Dia menjadi bingung dengan perkataan Arra dan berhenti memasukkan barang – barang, sambil menoleh kepada Arra yang tak melirik pada Arrio sedikit pun.

"Untuk apa menebak – nebak hal yang seperti itu?" tanya Arrio balik.

"Hanya mencoba mengajakmu bermain. Kamu kaku sekali. Dari tadi aku mengajakmu bicara dan kau terdengar sangat kaku. Tidak balik bertanya padaku seperti yang aku lakukan. Bahkan tidak mau menceritakan soal dirimu. Kau hanya menjawab soal berapa lama kau pernah bekerja tanpa mengatakan hal lain…" ucap gadis itu dengan kalimat panjangnya.

"Jadi kamu mau cerita yang lengkap?" tanya Arrio balik.

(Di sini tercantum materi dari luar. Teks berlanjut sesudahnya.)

(** ** The engine API client *)


(** X18. [GetUserStats] and [ResetUserStats] fail when the client has no
    connection and the dial fails; otherwise each sends two queries, for
    the uplink and for the downlink counter of the identity, the first
    leaving them as they are and the second resetting them.
    [GetUserStats] then succeeds whatever the engine answers: a counter
    whose query failed, or matched nothing, is reported as zero.
    [ResetUserStats] returns the outcome of the downlink query alone: a
    failure to reset the uplink counter is not reported. *)
Theorem stats_queries_hide_failures env email c h :
  let get := XrayAPI.GetUserStats env email c h in
  let reset := XrayAPI.ResetUserStats env email c h in
  match prog_value get with
  | Err e =>
      exists err,
        XrayAPI.conn c = None
        /\ e = ("failed to connect to xray API: " +:+ err)%string
        /\ prog_events get = [XrayAPI.EvNewClient (XrayAPI.target c) (Err err)]
        /\ prog_state get = c
  | Ok stats =>
      exists cc pre up down,
        XrayAPI.dialed c cc pre
        /\ prog_events get = pre ++ XrayAPI.queries cc email false up down
        /\ XrayAPI.conn (prog_state get) = Some cc
        /\ UploadBytes stats
           = match up with Ok (s :: _) => XrayAPI.Value s | _ => 0 end
        /\ DownloadBytes stats
           = match down with Ok (s :: _) => XrayAPI.Value s | _ => 0 end
  end
  /\ ((exists err,
         XrayAPI.conn c = None
         /\ prog_value reset
            = Some ("failed to connect to xray API: " +:+ err)%string
         /\ prog_events reset = [XrayAPI.EvNewClient (XrayAPI.target c) (Err err)]
         /\ prog_state reset = c)
      \/ (exists cc pre up down,
            XrayAPI.dialed c cc pre
            /\ prog_events reset = pre ++ XrayAPI.queries cc email true up down
            /\ XrayAPI.conn (prog_state reset) = Some cc
            /\ prog_value reset
               = match down with Err e => Some e | Ok _ => None end)).
Proof.
  intros get reset. split.
  - destruct (XrayAPI_facts.GetUserStats_run env email c h)
      as [(err & Hc & Hout)|(cc & pre & up & down & Hd & Hout)];
      subst get; rewrite Hout; unfold prog_value, prog_events, prog_state;
      cbn [fst snd].
    + by exists err.
    + exists cc, pre, up, down. repeat split; done.
  - destruct (XrayAPI_facts.ResetUserStats_run env email c h)
      as [(err & Hc & Hout)|(cc & pre & up & down & Hd & Hout)];
      subst reset; rewrite Hout; unfold prog_value, prog_events, prog_state;
      cbn [fst snd].
    + left. by exists err.
    + right. exists cc, pre, up, down. repeat split; done.
Qed.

"Tentu saja. Aku tidak mungkin mempekerjakan seseorang yang asal usulnya tidak terlalu jelas sepertimu, bukan?" celetuk Arra.

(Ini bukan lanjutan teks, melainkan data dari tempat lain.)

(** X10. A JSON text whose root is an array, given raw or as the contents
    of a file, is never displayed: [_JsonValue] and the rows stay as they
    were, although [BuildTree] has a branch for a root array. *)
Theorem InitJsonTree_refuses_root_array `{Engine}
    (JsonPathorString JsonString : string) (Array : list FJsonValue)
    (this : UJsonTreeViewerWidget) :
  JsonText JsonString = Some (FJsonValueArray Array) →
  (FileExists JsonPathorString = false ∧ JsonString = JsonPathorString)
  ∨ (FileExists JsonPathorString = true
     ∧ LoadFileToString JsonPathorString = Loaded JsonString) →
  _JsonValue (InitJsonTree JsonPathorString this) = _JsonValue this
  ∧ _TreeItems (InitJsonTree JsonPathorString this) = _TreeItems this.
Proof.
  intros Htext [[Hfile ->]|[Hfile Hload]].
  - by rewrite InitJsonTree_raw, Htext.
  - rewrite InitJsonTree_file, Hload by done. cbn zeta. by rewrite Htext.
Qed.

Lemma InitJsonTree_refuses_root_array_witness :
  _JsonValue (InitJsonTree (H := demo_engine) "[null]" demo_widget)
  = _JsonValue demo_widget
  ∧ _TreeItems (InitJsonTree (H := demo_engine) "[null]" demo_widget)
    = _TreeItems demo_widget.
Proof.
  apply (InitJsonTree_refuses_root_array (H := demo_engine) "[null]" "[null]"
           [FJsonValueNull] demo_widget); [reflexivity|].
  left. split; reflexivity.
Defined.

(** X11. [InitJsonTree] is idempotent: a second call with the same input
    leaves the widget as the first call left it. *)
Theorem InitJsonTree_idempotent `{Engine} (JsonPathorString : string)
    (this : UJsonTreeViewerWidget) :
  InitJsonTree JsonPathorString (InitJsonTree JsonPathorString this)
  = InitJsonTree JsonPathorString this.
Proof. apply InitJsonTree_idem. Qed.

"Kalau memang begitu. Kamu lebih baik pecat aku dari sekarang," kata Arrio.

Kali ini Arra langsung mematikan kompornya dan mengalihkan seluruh atensi kepada Arrio. Dia bahkan mendekati pria tersebut dan menarik lengannya untuk membuat si pemuda memutar tubuh menghadap langsung pada dirinya. Dengan tatapan penuh rasa penasaran, Arra juga melangkahkan kakinya terus mendekati Arrio.

Sambil memegang spatula di tangan kanan dan kepala mendongak untuk langsung bertatapan mata dengan Arrio, gadis itu lagi – lagi mencoba menelisik masa lalu Arrio dan masa kecilnya sekaligus.

"Apa kau termasuk golongan anak – anak yang terlibat kriminal dan pernah masuk penjara atau semacamnya? Atau kamu suka mabuk – mabukan, menghancurkan barang – barang sampai di usir oleh keluargamu sendiri?" tanya Arra sekali lagi.

Arrio menghela nafas dan menatap balik Arra yang terlihat begitu bening dengan warna bola mata kecoklatan dan seterang warna emas.

Pandangan mata yang bahkan mampu membuat lutut Arrio terasa lemas seketika saat memandangnya dengan sangat intens seperti saat ini.

"A-aku…" lihat, kan? Arrio yang biasanya sangat dingin dan tegas kini menjadi bersuara gagap dan sulit menjawab pertanyaan sepele dari seorang gadis seperti Arra. "Aku… yatim piatu… dan tinggal di panti asuhan," jawab Arrio akhirnya.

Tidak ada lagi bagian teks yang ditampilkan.